Net sales increased $52.3 million or 1.0% to $5,177.1 million in 2014, compared to $5,124.8 million in 2013. The increase in
net sales was principally due to a 1.8% increase in comps, which increased net sales by $87.3 million, partially offset by the net
decrease of 33 stores since the end of 2013, which decreased net sales by $35.0 million. The Food category experienced
positive comps in all departments due to an improved consistency of assortment and more branded products, particularly in our
new coolers and freezers. During 2014, we began the roll-out of our coolers and freezers program, which had been installed in
approximately 750, or 50%, of our stores as of the end of third quarter of 2014. Our Soft Home category experienced net sales
and comp increases in many departments, with the primary driver being improved quality, brand, fashion, and value. The
Furniture & Home Décor category experienced a positive and improving comp during 2014, primarily as a result of the
completion of the roll-out of our lease-to-purchase program during the second quarter of 2014. Consumables experienced a
comp increase, which was driven by growth in all departments, particularly our pet department in the first quarter of 2014,
which benefited from a product and space expansion at the end of the first quarter of 2013 and has been an area where we have
expanded our assortment. The negative comps in our Seasonal category were primarily driven by our decision to narrow our
assortments in toys and Halloween in response to a multi-year trend of lower customer demand. Hard Home experienced
negative comps as a result of our decision in late 2013 to narrow the product offerings in this category through “edit” activities
in our Edit to Amplify strategy, specifically in our home maintenance, auto, tools, and paint departments. The negative comps
in Electronics & Accessories were also a result of our “edit” activities in our Edit to Amplify strategy, as we continue to narrow
the merchandise assortment in our electronics department, particularly in our tablet, digital camera, gaming and DVD products,
based on our customers response to our product offerings, and overall trends for this category in the retail marketplace.
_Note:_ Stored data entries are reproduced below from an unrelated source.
(** What [create_concat_file] does to the world. *)
Lemma create_concat_file_run (output_dir : string) (k : Z)
    (chunk_prefix chunk_suffix : string) (w : world) :
  let path := os_path_join output_dir "file_list.txt" in
  let lines := manifest_lines chunk_prefix chunk_suffix k in
  create_concat_file output_dir k chunk_prefix chunk_suffix w
  = (Ret path,
     World (<[path := concat_lines lines]> (files w))
           (trace w ++ EvOpen path ModeW :: (EvWrite path <$> lines))
           (console w ++ ["Criando arquivo de concatenação: " +:+ path])).
Proof.
  intros path lines. unfold create_concat_file. fold path.
  unfold mbind at 1 2 3, M_bind at 1 2 3.
  unfold print at 1, open_file at 1. cbn [files trace console].
  unfold range. replace (k + 1 - 1) with k by lia.
  erewrite (for_each_file_write (manifest_line chunk_prefix chunk_suffix))
    by (simpl; apply lookup_insert_eq).
  fold (manifest_lines chunk_prefix chunk_suffix k). fold lines. simpl.
  by rewrite insert_insert_eq, <-app_assoc.
Qed.


(** ** The merge *)

(** C7, as amended: when the tool exits with a status other than 0,
    [merge_chunks_into_mp4] raises [CalledProcessError] with that status
    and the command line, and with no captured output: what the tool
    printed went to the console.  When it exits with status 0 the merge
    returns normally, and when the executable is missing it raises
    [FileNotFoundError]. *)
Theorem merge_chunks_into_mp4_result (tool : tool_t)
    (concat_file_path output_mp4 : string) (w : world) :
  let cmd := ffmpeg_command concat_file_path output_mp4 in
  let res := merge_chunks_into_mp4 tool concat_file_path output_mp4 w in
  trace res.2 = trace w ++ [EvRun cmd]
  ∧ match tool cmd (files w) with
    | ToolNotFound => res.1 = Raise (FileNotFoundError "ffmpeg")
    | Exited rc out fs' =>
        out ∈ console res.2
        ∧ files res.2 = fs'
        ∧ if decide (rc = 0) then res.1 = Ret ()
          else res.1 = Raise (CalledProcessError rc cmd None None)
               ∧ captured_output (CalledProcessError rc cmd None None) = []
    end.
Proof.
  intros cmd res. subst res. unfold merge_chunks_into_mp4. fold cmd.
  unfold mbind, M_bind, print, subprocess_run. cbn [files trace console].
  destruct (tool cmd (files w)) as [|rc out fs']; [done|].
  case_decide as Hrc.
  - subst rc. simpl. split_and!; [done| |done..].
    rewrite !elem_of_app, !list_elem_of_singleton. auto.
  - apply Z.eqb_neq in Hrc. rewrite Hrc. simpl. split_and!; [done| |done..].
    rewrite !elem_of_app, !list_elem_of_singleton. auto.
Qed.

(** ** The theorems at work, and what the code does not do *)

Lemma download_chunks_fresh_series_witness :
  (download_chunks three_segments "http://host/" "video" ".ts" "./chunks"
     None 10 1 empty_world).1 = Ret 3.
Proof.
  apply (download_chunks_fresh_series three_segments "http://host/" "video"
           ".ts" "./chunks" None 1 3 10 empty_world).
  - intros i Hi. exists "data".
    assert (i = 1 ∨ i = 2 ∨ i = 3) as [->|[->| ->]] by lia; reflexivity.
  - reflexivity.
  - intros i Hi. apply lookup_empty.
  - lia.
Defined.

(** C1 fails: the requests for segments 1 to 3 succeed and the request for
    segment 4 fails, by a refused connection; no segment is on disk; and
    [download_chunks] does not return 3: it raises. *)
Lemma download_chunks_fresh_series_cex :
  let get := fetch three_then_unreachable "http://host/" "video" ".ts" None in
  let res := download_chunks three_then_unreachable "http://host/" "video"
               ".ts" "./chunks" None 10 1 empty_world in
  get 1 = Responded (Response 200 "data")
  ∧ get 2 = Responded (Response 200 "data")
  ∧ get 3 = Responded (Response 200 "data")
  ∧ get 4 = Failed (ConnectionError "Connection refused")
  ∧ files empty_world = ∅
  ∧ res.1 = Raise (ConnectionError "Connection refused")
  ∧ res.1 ≠ Ret 3.
Proof.
  split_and!; try reflexivity. intros Hres. vm_compute in Hres. done.
Qed.

(** C3: a first run against an empty directory returns 3; the second run
    finds segments 1 to 3 on disk, requests segment 4 only, and returns 0. *)
Lemma download_chunks_second_run :
  let first := download_chunks three_segments "http://host/" "video" ".ts"
                 "./chunks" None 10 1 empty_world in
  let second := download_chunks three_segments "http://host/" "video" ".ts"
                  "./chunks" None 10 1 first.2 in
  first.1 = Ret 3
  ∧ second.1 = Ret 0
  ∧ requested_urls (drop (length (trace first.2)) (trace second.2))
    = ["http://host/video4.ts"].
Proof. vm_compute. done. Qed.

(** C2 fails: a run from index 0 that fetches segment 0 returns 0, and so
    does a run that finds segments 1 and 2 on disk and fetches nothing. *)
Lemma download_chunks_zero_cex :
  let fetched_one := download_chunks segment_zero "http://host/" "video"
                       ".ts" "./chunks" None 10 0 empty_world in
  let found_two := download_chunks no_segments "http://host/" "video" ".ts"
                     "./chunks" None 10 1 two_on_disk in
  fetched_one.1 = Ret 0
  ∧ files fetched_one.2 !! "./chunks/video0.ts" = Some "data"
  ∧ requested_urls (trace fetched_one.2)
    = ["http://host/video0.ts"; "http://host/video1.ts"]
  ∧ found_two.1 = Ret 0
  ∧ checked_paths (trace found_two.2)
    = ["./chunks/video1.ts"; "./chunks/video2.ts"; "./chunks/video3.ts"]
  ∧ requested_urls (trace found_two.2) = ["http://host/video3.ts"].
Proof. vm_compute. done. Qed.

Lemma download_chunks_return_witness :
  ∃ t tr,
    stops_at three_segments "http://host/" "video" ".ts" "./chunks" None
      (files empty_world) 1 t
    ∧ trace (download_chunks three_segments "http://host/" "video" ".ts"
               "./chunks" None 10 1 empty_world).2
      = trace empty_world ++ tr
        ++ stop_events "http://host/" "video" ".ts" "./chunks" None t
    ∧ 3 = return_value "video" ".ts" "./chunks" (files empty_world) 1 t
    ∧ (t = 1 → 3 = 0)
    ∧ ((∃ i, 1 ≤ i < t
          ∧ on_disk "video" ".ts" "./chunks" (files empty_world) i = false) →
       3 = t - 1 ∧ (1 ≤ 1 → 3 ≠ 0)).
Proof.
  apply (download_chunks_return three_segments "http://host/" "video" ".ts"
           "./chunks" None 10 1 empty_world).
  vm_compute. reflexivity.
Defined.

(** C6 fails: when the server cannot be reached, [download_chunks] does not
    return; the exception of the request leaves it. *)
Lemma download_chunks_unreachable_cex :
  let res := download_chunks unreachable "http://host/" "video" ".ts"
               "./chunks" None 10 1 empty_world in
  res.1 = Raise (ConnectionError "Connection refused")
  ∧ ¬ ∃ v, res.1 = Ret v.
Proof.
  split; [vm_compute; reflexivity|]. intros [v Hv]. vm_compute in Hv. done.
Qed.

Lemma download_chunks_end_of_series_witness :
  (∀ r, fetch three_segments "http://host/" "video" ".ts" None 4
        = Responded r →
        status_code r ≠ 200 →
        (download_chunks three_segments "http://host/" "video" ".ts"
           "./chunks" None 10 1 empty_world).1
        = Ret (return_value "video" ".ts" "./chunks" (files empty_world) 1 4))
  ∧ (∀ e, fetch three_segments "http://host/" "video" ".ts" None 4
          = Failed e →
          (download_chunks three_segments "http://host/" "video" ".ts"
             "./chunks" None 10 1 empty_world).1 = Raise e).
Proof.
  apply (download_chunks_end_of_series three_segments "http://host/" "video"
           ".ts" "./chunks" None 10 1 4 empty_world).
  - lia.
  - intros i Hi.
    assert (i = 1 ∨ i = 2 ∨ i = 3) as [->|[->| ->]] by lia; reflexivity.
  - reflexivity.
  - vm_compute. lia.
Defined.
For 2015, we expect net sales to be approximately flat compared to 2014, which is based on an anticipated increase in comps in
the low single digits partially offset by a lower expected store count. We expect above average comps from our Furniture &
Home Décor, Food, Consumables, and Soft Home categories, driven by growth from our lease-to-own program, continued
investment in coolers and freezers, and the slight expansion in the space allocated to Soft Home. We anticipate below average
comps in our Seasonal category, due to the continued downsizing of our Toys department based on our expectations of
customer demand, and our Hard Home and Electronics & Accessories categories.